══ DATA FOR ANALYSIS ══

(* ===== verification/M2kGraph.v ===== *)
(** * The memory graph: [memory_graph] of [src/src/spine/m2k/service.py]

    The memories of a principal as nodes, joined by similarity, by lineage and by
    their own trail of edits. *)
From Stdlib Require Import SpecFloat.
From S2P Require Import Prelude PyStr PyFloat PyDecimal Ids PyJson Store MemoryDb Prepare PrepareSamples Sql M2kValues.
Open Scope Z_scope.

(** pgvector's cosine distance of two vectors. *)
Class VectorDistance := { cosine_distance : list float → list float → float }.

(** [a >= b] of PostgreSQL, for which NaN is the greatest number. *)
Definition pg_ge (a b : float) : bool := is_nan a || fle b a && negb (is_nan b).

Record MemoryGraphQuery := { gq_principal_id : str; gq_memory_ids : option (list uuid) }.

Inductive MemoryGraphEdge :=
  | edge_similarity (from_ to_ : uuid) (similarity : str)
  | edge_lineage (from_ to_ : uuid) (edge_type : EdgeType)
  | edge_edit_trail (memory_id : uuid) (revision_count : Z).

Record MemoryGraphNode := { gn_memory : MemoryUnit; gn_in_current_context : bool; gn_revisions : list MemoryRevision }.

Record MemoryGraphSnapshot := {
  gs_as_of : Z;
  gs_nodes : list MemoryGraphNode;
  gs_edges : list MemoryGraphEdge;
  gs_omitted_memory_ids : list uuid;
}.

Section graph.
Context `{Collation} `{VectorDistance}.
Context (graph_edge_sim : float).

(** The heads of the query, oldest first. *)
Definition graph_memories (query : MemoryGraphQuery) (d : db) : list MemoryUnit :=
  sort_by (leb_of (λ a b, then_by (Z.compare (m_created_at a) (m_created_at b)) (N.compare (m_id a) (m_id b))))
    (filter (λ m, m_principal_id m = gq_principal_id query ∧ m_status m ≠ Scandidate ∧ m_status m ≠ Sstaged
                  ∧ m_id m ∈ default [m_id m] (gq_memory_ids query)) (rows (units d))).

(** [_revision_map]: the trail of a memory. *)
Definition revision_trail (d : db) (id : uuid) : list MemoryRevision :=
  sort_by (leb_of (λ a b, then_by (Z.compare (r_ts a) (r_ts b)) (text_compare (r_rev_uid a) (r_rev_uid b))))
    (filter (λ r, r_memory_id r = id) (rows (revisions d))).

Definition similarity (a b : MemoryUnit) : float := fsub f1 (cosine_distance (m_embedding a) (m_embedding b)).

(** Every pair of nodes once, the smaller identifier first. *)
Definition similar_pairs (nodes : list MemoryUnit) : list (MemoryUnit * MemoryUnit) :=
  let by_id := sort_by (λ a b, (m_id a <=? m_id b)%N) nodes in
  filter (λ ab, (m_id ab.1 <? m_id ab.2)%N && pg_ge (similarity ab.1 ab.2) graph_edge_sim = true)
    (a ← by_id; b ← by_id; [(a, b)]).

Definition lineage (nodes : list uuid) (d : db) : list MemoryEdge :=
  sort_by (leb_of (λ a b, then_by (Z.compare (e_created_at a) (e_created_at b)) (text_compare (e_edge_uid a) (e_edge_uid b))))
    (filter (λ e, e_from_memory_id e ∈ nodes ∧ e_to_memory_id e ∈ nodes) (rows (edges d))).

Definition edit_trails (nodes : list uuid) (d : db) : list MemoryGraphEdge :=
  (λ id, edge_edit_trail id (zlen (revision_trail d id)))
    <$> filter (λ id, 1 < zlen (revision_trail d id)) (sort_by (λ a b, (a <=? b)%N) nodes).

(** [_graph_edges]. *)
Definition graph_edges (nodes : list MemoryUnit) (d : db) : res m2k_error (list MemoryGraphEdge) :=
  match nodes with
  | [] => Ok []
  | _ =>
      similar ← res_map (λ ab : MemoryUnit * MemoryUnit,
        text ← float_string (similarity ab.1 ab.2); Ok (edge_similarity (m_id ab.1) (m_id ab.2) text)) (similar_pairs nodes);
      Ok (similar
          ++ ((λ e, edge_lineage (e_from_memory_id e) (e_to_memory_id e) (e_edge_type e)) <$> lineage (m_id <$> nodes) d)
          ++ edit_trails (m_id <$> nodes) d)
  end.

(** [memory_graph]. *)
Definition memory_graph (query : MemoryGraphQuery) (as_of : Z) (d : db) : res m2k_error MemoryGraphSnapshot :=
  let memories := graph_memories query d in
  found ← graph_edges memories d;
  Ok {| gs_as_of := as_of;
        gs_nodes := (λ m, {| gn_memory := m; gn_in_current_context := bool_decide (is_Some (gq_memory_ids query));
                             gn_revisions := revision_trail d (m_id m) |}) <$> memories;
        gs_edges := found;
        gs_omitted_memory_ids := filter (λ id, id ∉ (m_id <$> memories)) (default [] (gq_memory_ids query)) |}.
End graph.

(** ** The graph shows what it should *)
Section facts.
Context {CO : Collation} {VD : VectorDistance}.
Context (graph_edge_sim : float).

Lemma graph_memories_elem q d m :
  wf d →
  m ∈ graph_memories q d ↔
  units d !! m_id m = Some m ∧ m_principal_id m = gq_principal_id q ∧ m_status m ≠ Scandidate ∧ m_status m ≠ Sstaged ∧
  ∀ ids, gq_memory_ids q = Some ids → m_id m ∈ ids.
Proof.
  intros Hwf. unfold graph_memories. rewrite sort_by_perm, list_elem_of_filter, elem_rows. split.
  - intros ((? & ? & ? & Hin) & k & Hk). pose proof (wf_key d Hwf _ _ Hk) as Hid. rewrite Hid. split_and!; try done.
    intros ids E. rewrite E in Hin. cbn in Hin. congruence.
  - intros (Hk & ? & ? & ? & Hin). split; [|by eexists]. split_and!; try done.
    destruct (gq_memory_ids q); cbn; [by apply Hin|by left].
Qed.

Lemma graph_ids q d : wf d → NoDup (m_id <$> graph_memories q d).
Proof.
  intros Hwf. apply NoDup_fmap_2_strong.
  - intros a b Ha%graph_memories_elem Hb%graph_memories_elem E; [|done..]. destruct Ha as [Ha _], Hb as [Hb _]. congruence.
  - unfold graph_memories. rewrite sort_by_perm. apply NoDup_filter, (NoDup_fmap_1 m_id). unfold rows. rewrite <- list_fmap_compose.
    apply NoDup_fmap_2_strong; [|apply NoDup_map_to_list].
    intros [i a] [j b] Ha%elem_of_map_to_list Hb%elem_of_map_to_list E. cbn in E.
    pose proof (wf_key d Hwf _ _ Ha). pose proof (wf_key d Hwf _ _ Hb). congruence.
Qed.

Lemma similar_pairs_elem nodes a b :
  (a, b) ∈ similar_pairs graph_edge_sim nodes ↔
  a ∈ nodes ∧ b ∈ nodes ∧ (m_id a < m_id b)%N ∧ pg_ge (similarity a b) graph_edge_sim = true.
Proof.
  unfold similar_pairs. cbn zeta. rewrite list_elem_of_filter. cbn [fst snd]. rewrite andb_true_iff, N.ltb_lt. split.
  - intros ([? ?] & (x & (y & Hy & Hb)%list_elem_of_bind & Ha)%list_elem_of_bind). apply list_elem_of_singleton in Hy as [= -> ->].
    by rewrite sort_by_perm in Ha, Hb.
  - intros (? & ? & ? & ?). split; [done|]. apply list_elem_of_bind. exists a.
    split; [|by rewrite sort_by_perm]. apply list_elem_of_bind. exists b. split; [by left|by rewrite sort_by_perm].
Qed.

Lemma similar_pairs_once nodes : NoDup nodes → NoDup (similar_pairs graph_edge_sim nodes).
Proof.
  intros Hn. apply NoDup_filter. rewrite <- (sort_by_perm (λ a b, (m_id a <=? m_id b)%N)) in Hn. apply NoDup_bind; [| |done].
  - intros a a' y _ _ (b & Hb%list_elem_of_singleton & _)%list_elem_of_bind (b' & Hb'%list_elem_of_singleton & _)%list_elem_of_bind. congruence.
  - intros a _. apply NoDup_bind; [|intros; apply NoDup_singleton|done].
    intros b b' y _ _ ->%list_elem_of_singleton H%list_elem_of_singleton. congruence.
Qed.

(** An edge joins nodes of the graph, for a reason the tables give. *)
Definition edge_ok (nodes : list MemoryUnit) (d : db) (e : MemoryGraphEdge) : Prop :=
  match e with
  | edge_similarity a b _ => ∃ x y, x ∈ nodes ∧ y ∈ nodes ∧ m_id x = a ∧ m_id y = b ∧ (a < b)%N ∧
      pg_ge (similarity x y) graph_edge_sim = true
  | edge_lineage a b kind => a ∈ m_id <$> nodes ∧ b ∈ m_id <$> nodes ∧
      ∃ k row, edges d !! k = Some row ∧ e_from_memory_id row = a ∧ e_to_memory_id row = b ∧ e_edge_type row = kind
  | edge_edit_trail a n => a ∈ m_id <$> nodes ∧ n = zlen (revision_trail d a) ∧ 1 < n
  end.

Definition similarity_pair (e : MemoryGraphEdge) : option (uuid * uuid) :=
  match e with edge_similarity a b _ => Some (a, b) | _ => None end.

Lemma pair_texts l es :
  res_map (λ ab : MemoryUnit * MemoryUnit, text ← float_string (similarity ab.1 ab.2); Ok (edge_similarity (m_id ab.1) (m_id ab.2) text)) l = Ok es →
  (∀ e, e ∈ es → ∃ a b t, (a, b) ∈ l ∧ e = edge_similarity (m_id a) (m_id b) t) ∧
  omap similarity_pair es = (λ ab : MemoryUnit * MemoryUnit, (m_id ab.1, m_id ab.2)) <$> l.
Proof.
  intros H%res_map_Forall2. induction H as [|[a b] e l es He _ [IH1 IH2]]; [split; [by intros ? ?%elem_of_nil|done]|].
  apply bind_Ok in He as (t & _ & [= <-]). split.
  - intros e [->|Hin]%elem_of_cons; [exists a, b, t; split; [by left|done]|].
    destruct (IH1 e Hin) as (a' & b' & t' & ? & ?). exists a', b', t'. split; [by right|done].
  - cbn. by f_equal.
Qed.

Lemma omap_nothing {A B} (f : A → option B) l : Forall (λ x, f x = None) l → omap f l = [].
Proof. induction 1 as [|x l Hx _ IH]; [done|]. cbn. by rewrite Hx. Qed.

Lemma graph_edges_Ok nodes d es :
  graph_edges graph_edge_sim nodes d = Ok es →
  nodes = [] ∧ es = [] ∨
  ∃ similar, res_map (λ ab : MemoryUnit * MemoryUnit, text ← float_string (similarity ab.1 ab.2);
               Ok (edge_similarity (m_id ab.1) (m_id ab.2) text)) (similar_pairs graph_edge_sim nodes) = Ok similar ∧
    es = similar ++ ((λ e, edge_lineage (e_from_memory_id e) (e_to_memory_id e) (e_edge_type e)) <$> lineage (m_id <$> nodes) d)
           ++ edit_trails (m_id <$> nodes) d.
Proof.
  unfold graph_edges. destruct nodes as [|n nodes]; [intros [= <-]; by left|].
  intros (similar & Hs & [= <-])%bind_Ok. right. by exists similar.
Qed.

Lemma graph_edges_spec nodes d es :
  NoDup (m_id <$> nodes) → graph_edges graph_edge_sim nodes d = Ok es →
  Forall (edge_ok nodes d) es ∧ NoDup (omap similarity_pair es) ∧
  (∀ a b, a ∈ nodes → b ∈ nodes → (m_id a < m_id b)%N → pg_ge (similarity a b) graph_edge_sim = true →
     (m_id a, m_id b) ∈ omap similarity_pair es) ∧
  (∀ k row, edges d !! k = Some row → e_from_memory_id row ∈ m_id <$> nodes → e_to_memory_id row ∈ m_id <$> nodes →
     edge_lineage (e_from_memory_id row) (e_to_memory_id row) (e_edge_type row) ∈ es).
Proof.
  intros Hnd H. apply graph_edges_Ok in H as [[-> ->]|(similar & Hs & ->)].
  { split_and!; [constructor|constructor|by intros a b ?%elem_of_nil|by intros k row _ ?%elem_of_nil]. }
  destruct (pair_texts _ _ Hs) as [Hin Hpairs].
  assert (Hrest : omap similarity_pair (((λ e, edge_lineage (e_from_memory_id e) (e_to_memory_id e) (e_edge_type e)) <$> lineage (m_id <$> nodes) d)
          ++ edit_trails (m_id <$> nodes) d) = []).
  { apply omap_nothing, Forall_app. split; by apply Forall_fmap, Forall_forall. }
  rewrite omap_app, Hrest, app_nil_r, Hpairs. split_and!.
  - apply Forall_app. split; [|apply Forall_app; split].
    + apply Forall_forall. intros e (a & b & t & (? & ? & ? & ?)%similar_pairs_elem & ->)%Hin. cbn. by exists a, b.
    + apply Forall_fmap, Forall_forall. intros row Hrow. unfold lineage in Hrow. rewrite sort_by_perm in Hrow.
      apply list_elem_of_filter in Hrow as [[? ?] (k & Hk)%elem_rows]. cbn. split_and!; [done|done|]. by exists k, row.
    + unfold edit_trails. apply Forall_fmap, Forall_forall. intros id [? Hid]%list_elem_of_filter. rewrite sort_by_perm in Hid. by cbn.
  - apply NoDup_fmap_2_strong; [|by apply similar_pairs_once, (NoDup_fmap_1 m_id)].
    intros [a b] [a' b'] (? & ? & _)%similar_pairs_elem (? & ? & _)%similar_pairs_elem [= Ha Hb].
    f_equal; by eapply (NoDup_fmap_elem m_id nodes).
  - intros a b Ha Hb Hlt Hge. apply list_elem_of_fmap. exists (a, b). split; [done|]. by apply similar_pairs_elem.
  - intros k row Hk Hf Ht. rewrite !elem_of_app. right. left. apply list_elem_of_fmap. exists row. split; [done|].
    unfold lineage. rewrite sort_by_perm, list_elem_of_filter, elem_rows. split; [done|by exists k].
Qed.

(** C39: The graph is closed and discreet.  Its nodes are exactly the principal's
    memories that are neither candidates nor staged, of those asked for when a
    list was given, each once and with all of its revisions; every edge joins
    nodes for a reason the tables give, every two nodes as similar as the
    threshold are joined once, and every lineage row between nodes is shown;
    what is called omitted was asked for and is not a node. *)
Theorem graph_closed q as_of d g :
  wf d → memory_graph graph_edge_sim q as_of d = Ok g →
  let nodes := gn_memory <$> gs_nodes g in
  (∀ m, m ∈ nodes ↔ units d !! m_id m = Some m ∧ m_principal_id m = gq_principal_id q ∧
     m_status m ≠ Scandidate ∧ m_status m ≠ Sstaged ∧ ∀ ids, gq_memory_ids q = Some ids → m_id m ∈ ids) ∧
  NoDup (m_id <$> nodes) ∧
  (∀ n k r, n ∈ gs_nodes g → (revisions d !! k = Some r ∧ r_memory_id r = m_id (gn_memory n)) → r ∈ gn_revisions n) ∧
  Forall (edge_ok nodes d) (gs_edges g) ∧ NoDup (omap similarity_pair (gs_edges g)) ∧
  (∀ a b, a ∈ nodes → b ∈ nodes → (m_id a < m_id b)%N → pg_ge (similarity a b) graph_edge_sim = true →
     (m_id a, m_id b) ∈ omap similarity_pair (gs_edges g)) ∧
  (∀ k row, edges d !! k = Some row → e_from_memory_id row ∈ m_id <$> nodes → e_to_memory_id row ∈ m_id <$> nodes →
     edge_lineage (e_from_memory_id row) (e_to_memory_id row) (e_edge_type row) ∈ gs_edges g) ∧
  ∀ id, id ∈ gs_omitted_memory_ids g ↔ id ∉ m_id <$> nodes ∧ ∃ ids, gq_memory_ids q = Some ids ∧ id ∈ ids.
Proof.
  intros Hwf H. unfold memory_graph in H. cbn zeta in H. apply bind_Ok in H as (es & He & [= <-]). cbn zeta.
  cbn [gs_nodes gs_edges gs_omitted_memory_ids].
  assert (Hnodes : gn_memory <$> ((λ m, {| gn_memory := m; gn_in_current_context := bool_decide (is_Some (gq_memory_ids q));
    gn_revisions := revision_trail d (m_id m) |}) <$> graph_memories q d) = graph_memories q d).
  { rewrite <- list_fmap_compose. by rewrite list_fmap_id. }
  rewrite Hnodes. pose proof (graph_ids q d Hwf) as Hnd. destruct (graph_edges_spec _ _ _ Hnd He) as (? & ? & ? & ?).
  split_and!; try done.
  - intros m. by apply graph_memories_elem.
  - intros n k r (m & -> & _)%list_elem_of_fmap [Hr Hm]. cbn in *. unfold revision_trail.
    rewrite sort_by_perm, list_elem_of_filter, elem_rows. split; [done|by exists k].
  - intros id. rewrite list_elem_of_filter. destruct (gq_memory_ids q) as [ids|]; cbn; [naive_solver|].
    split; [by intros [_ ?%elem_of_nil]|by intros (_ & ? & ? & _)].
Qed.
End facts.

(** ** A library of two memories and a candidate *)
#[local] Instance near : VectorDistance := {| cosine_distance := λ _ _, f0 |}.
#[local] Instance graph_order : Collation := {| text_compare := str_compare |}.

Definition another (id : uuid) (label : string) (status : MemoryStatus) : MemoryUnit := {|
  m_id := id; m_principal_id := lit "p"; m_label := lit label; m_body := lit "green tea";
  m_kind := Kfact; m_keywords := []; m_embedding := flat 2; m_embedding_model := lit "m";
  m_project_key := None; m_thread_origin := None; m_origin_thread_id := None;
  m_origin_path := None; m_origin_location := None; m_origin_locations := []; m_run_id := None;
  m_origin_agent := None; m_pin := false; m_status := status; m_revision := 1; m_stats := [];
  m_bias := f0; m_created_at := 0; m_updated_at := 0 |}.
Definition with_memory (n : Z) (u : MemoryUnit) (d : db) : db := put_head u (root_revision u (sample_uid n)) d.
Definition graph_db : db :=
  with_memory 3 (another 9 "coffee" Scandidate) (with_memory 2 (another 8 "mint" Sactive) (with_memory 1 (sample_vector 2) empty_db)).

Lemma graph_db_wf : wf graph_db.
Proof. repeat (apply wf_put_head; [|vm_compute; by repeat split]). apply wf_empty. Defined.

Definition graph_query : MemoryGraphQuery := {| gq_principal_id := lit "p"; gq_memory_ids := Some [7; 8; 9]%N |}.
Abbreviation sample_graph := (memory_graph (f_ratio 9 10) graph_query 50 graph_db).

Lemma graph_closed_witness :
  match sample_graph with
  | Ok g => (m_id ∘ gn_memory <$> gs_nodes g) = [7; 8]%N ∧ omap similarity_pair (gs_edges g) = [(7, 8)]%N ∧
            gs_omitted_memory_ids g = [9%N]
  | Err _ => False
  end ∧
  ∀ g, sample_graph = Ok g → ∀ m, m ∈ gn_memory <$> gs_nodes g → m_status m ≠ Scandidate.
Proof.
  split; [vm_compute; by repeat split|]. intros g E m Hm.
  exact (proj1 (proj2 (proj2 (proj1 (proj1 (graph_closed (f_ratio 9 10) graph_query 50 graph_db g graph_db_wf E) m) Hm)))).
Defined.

═══

● TASK DETAILS: Beginning with the line that has "Definition lineage (nodes" and ending with the line that has "(λ id, edge_edit_trail", set down the lines above exactly and include no others.

● ANSWER AREA:
Definition lineage (nodes : list uuid) (d : db) : list MemoryEdge :=
  sort_by (leb_of (λ a b, then_by (Z.compare (e_created_at a) (e_created_at b)) (text_compare (e_edge_uid a) (e_edge_uid b))))
    (filter (λ e, e_from_memory_id e ∈ nodes ∧ e_to_memory_id e ∈ nodes) (rows (edges d))).

Definition edit_trails (nodes : list uuid) (d : db) : list MemoryGraphEdge :=
  (λ id, edge_edit_trail id (zlen (revision_trail d id)))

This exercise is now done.